A 5-Year-Old Girl With Fever and Cough

Nicholas J. Bennett, MB BChir, PhD

Disclosures

October 11, 2016

Discussion

CT revealed a large (7 × 7 × 6 cm), multiloculated cystic lesion in the upper lobe of the right lung, with what appeared to be an air-fluid level. This is consistent with a lung abscess. The girl was admitted to the hospital for intravenous antibiotics and surgical consultation. Laboratory tests obtained on admission showed a white blood cell count of 19 × 103 cells/µL, with a differential of 70% neutrophils, 22% lymphocytes, and 8% monocytes. Upon admission, her hemoglobin level was 9.3 g/dL and platelet count was 67.2 × 103 cells/µL. Her erythrocyte sedimentation rate was 100 mm/h.

The patient underwent video-assisted thoracoscopic surgery (VATS), and green, purulent fluid was drained from the cyst. During the VATS, she had an episode of bradycardia and hypotension associated with an air leak and possible tension pneumothorax, which resolved when the air leak was sealed. She was admitted to the pediatric intensive care unit postoperatively. Intravenous piperacillin/tazobactam and vancomycin were started for broad antimicrobial coverage pending culture results. A blood transfusion was given for moderate anemia (hemoglobin level, 6 g/dL).

On day 2 of hospitalization, the fluid from the patient's abscess grew Streptococcus pneumoniae that was resistant to penicillin, cefotaxime, erythromycin, trimethoprim/sulfamethoxazole, and ceftriaxone and was sensitive to vancomycin, levofloxacin, and linezolid. She was switched to linezolid after difficulty obtaining therapeutic levels of vancomycin.

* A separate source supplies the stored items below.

Lemma nacked_run addr src cached blk ts dirty w d k ok kept cache' :
  validating w -> pending w !! addr = Some d ->
  Forwarding.compareBlocks d cached blk dirty = Ok (ok, kept, cache') ->
  std_keys (pending w) !! k = Some addr ->
  exists w', Forwarding.validateDataBlock addr src cached blk ts dirty true w =
      Ok ((verdict d ok, cache'), w') /\
    std_keys (pending w') = std_keys (pending w) /\
    if verdict d ok
    then validating (fired w') /\
      validationEvent (fwd w') =
      std_keys (pending w) !! ((k + 1) mod length (std_keys (pending w)))%nat
    else m_abortFlag (ctl w') = true /\ m_abortCause (ctl w') = SpecValidation /\
      validationEvent (fwd w') = None.
Proof.
  intros Hv Hd Hc Hk. destruct (received_info w addr d Hv Hd) as [i Hi].
  rewrite (validate_run addr src cached blk ts dirty true w d i ok kept cache' Hd Hi Hc).
  destruct (compared_dom addr src d i kept w Hd Hi) as (Hr & Ha & Hkeys & Hev).
  pose proof (compared_in_tx addr src d i kept w Hd (vl_tx w Hv)) as Ht1.
  set (f1 := compared_regs addr src d i kept (fwd w)) in *. clearbody f1.
  set (w1 := w <| fwd := f1 |>) in *.
  destruct (judge_ok addr (verdict d ok) w1 Ht1 (vl_flag w Hv))
    as (w2 & H2 & Ht2 & Hf2 & Hab & Hfl & Hcase).
  run_with H2. cbn [negb]. run. rewrite Hab. destruct (verdict d ok); cbn [negb unless].
  - subst w2. destruct (scheduleNext_ok addr w1 Ht2 Hab) as (next & H3 & Hnext).
    { cbn. rewrite Hev. apply Hv. }
    { cbn. rewrite Hr, Ha. apply Hv. }
    { cbn. rewrite Hr. apply elem_of_dom. by eexists. }
    run_with H3. eexists. split; [reflexivity|]. split; [exact Hkeys|]. split.
    + split; [by apply (in_tx_frame w1)|exact Hfl|done|]. cbn. unfold recv in *. cbn.
      rewrite Hr, Ha. apply Hv.
    + cbn. rewrite <- (next_cyclic (pending w) k addr Hk). cbn in Hnext.
      unfold std_next, std_begin in *. rewrite Hkeys in Hnext. rewrite Hnext.
      destruct (head _) eqn:Eh; [done|].
      destruct (std_keys (pending w)) eqn:El; [by rewrite lookup_nil in Hk|done].
  - run. eexists. split; [reflexivity|]. rewrite Hf2. split; [exact Hkeys|].
    split; [exact Hfl|]. split; [exact Hcase|]. cbn. rewrite Hev. apply Hv.
Qed.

Biphasic febrile respiratory illness should always raise the possibility of a secondary bacterial infection after a viral illness. Although not documented, this young girl's initial illness was consistent with influenza, which is associated with a high rate of secondary invasive staphylococcal and streptococcal infection. The impressive abscess and subsequent hospital course were unexpected given the benign physical examination findings, and highlight the usefulness of imaging studies in the appropriate context.

The patient's condition may have been diagnosed at her second visit with a prolonged viral illness, but the period of wellness was a clue to this being a secondary infection. The normal pulse oximetry findings and respiratory rate were consistent with a normal ventilation/perfusion ratio, because her lung parenchyma was relatively spared around the abscess itself.

The most surprising factor was the lack of lung findings on examination. An area of decreased breath sounds is the typical finding in pediatric pneumonia, but in this case, the clinician can hypothesize that the cyst acted to transmit the surrounding breath sounds effectively.

Studies looking at predictive factors for positive chest radiograph findings have identified several clinical signs that correlate with abnormal radiographic findings. Fever was found to be a sensitive predictor of radiographic abnormalities among children for whom chest radiographs were ordered in one study, although fever is of course not a specific finding for pneumonia. Tachypnea seems to be a helpful indicator, as is decreased air entry on auscultation, but other findings are less predictive of radiographic abnormalities.[1]

The Ghon focus is a radiographic finding seen in primary pulmonary TB. First described by Anton Ghon, it is a calcified inflammatory lesion that is classically seen toward the periphery of the lung fields, especially in the upper lobes. Tuberculous disease may cause lung destruction and cyst formation but typically does not cause fluid-filled lesions (as seen in this patient). In addition, she had no risk factors for acquiring TB, such as family contacts in the prison or healthcare systems, and no recent immigration from or travel to areas of high TB endemicity.